*** Begin section ***

(** C2, as stated, fails: [peerA] is accepted at 100 and rejected at
    105; the rejection does not move its timestamp, so its next packet
    at 111, six seconds after the one before it, passes the cooldown
    ([111 - 100 >= 10]) and is reflected to [peerB] and to [peerA]. *)
Lemma close_pair_second_packet_reflected :
  111 - 105 < 10 /\
  run rnd_half initial
      [mkArrival ping peerB 90; mkArrival ping peerA 100;
       mkArrival ping peerA 105; mkArrival ping peerA 111]
    = Ok (mkState [(peerB, 90); (peerA, 111)] 5,
          [[LogReceived x01 [x66; x73] peerB;
            LogSendto peerB; Sendto ping peerB];
           [LogReceived x01 [x66; x73] peerA;
            LogSendto peerB; Sendto ping peerB;
            LogSendto peerA; Sendto ping peerA];
           [LogReceived x01 [x66; x73] peerA; LogTooFast 105 100 peerA];
           [LogReceived x01 [x66; x73] peerA;
            LogSendto peerB; Sendto ping peerB;
            LogSendto peerA; Sendto ping peerA]]).
Proof. split; [lra | vm_compute; reflexivity]. Qed.

(** C2, amended: the cooldown runs from the last accepted packet.  If a
    packet of address [a] passes the cooldown at time [t1], then a later
    packet of [a] that arrives less than 10 seconds after [t1] is not
    reflected to anyone and leaves the state as it was, whatever
    non-empty packets arrive in between (the clock not running
    backwards), and the whole run completes. *)
Theorem cooldown_since_last_accepted
    (rnd : nat -> Q) (st : state) (p1 p2 : arrival) (mid : list arrival) :
  Dict.wf (contacts st) ->
  pkt_data p1 <> [] ->
  rejected (contacts st) p1 = false ->
  Forall (fun q => pkt_data q <> [] /\
                   pkt_now p1 <= pkt_now q /\ pkt_now q <= pkt_now p2) mid ->
  pkt_address p2 = pkt_address p1 ->
  pkt_data p2 <> [] ->
  pkt_now p2 - pkt_now p1 < 10 ->
  exists st1 evs1 st2 evss evs2,
    handle rnd st p1 = Ok (st1, evs1) /\
    run rnd st1 mid = Ok (st2, evss) /\
    handle rnd st2 p2 = Ok (st2, evs2) /\
    sends evs2 = [] /\
    run rnd st (p1 :: mid ++ [p2]) = Ok (st2, evs1 :: evss ++ [evs2]).
Proof.
  intros W D1 R1 F A D2 Close.
  destruct (pkt_data p1) as [|tag1 body1] eqn:E1; [congruence|].
  destruct (pkt_data p2) as [|tag2 body2] eqn:E2; [congruence|].
  pose proof (handle_accepted rnd st p1 E1 W R1) as H1.
  set (st1 := mkState (filter (fresh (pkt_now p1))
                              (refreshed (contacts st) p1))
                      (draws st + length (refreshed (contacts st) p1))) in H1.
  assert (W1 : Dict.wf (contacts st1))
    by exact (@handle_wf rnd st p1 tag1 body1 E1 st1 _ W H1).
  assert (G1 : Dict.get (pkt_address p1) (contacts st1) = Some (pkt_now p1)).
  { simpl. apply DictFacts.get_filter_keep
             with (P := fun w => negb (stale (pkt_now p1) w)).
    - apply DictFacts.get_set_same.
    - apply negb_true_iff, Qltb_ge. lra. }
  assert (F' : Forall (fun q => pkt_data q <> [] /\
                         pkt_now p1 <= pkt_now q /\
                         pkt_now q - pkt_now p1 <= 300) mid).
  { eapply Forall_impl; [|exact F]. simpl. intros q [Dq [Lo Hi]].
    split; [exact Dq|]. split; [exact Lo | lra]. }
  destruct (@run_keeps_recent rnd (pkt_address p1) (pkt_now p1) mid st1
              (pkt_now p1) W1 G1 (Qle_refl _) F')
    as [st2 [evss [t2 [R [W2 [G2 T2]]]]]].
  assert (R2 : rejected (contacts st2) p2 = true).
  { unfold rejected, Dict.getitem. rewrite A, G2. simpl.
    apply Qltb_lt. lra. }
  pose proof (handle_rejected rnd st2 p2 E2 R2) as H2.
  assert (S2 : snd (Dict.getitem (pkt_address p2) (contacts st2))
               = contacts st2).
  { unfold Dict.getitem. rewrite A, G2. reflexivity. }
  rewrite S2 in H2.
  assert (Same : mkState (contacts st2) (draws st2) = st2)
    by (destruct st2; reflexivity).
  rewrite Same in H2.
  do 5 eexists. split; [exact H1|]. split; [exact R|].
  split; [exact H2|]. split; [reflexivity|].
  change (p1 :: mid ++ [p2]) with ((p1 :: mid) ++ [p2]).
  rewrite run_app. cbn [run]. rewrite H1. cbn [bind fst snd].
  rewrite R. cbn [bind fst snd]. rewrite H2. reflexivity.
Qed.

*** End section ***

**PROBLEM REQUIREMENTS:** Needed here are the exact lines from the start of the material through the line that contains "destruct (pkt_data p1)", and no others.

**EXERCISE RESULT:**
(** C2, as stated, fails: [peerA] is accepted at 100 and rejected at
    105; the rejection does not move its timestamp, so its next packet
    at 111, six seconds after the one before it, passes the cooldown
    ([111 - 100 >= 10]) and is reflected to [peerB] and to [peerA]. *)
Lemma close_pair_second_packet_reflected :
  111 - 105 < 10 /\
  run rnd_half initial
      [mkArrival ping peerB 90; mkArrival ping peerA 100;
       mkArrival ping peerA 105; mkArrival ping peerA 111]
    = Ok (mkState [(peerB, 90); (peerA, 111)] 5,
          [[LogReceived x01 [x66; x73] peerB;
            LogSendto peerB; Sendto ping peerB];
           [LogReceived x01 [x66; x73] peerA;
            LogSendto peerB; Sendto ping peerB;
            LogSendto peerA; Sendto ping peerA];
           [LogReceived x01 [x66; x73] peerA; LogTooFast 105 100 peerA];
           [LogReceived x01 [x66; x73] peerA;
            LogSendto peerB; Sendto ping peerB;
            LogSendto peerA; Sendto ping peerA]]).
Proof. split; [lra | vm_compute; reflexivity]. Qed.

(** C2, amended: the cooldown runs from the last accepted packet.  If a
    packet of address [a] passes the cooldown at time [t1], then a later
    packet of [a] that arrives less than 10 seconds after [t1] is not
    reflected to anyone and leaves the state as it was, whatever
    non-empty packets arrive in between (the clock not running
    backwards), and the whole run completes. *)
Theorem cooldown_since_last_accepted
    (rnd : nat -> Q) (st : state) (p1 p2 : arrival) (mid : list arrival) :
  Dict.wf (contacts st) ->
  pkt_data p1 <> [] ->
  rejected (contacts st) p1 = false ->
  Forall (fun q => pkt_data q <> [] /\
                   pkt_now p1 <= pkt_now q /\ pkt_now q <= pkt_now p2) mid ->
  pkt_address p2 = pkt_address p1 ->
  pkt_data p2 <> [] ->
  pkt_now p2 - pkt_now p1 < 10 ->
  exists st1 evs1 st2 evss evs2,
    handle rnd st p1 = Ok (st1, evs1) /\
    run rnd st1 mid = Ok (st2, evss) /\
    handle rnd st2 p2 = Ok (st2, evs2) /\
    sends evs2 = [] /\
    run rnd st (p1 :: mid ++ [p2]) = Ok (st2, evs1 :: evss ++ [evs2]).
Proof.
  intros W D1 R1 F A D2 Close.
  destruct (pkt_data p1) as [|tag1 body1] eqn:E1; [congruence|].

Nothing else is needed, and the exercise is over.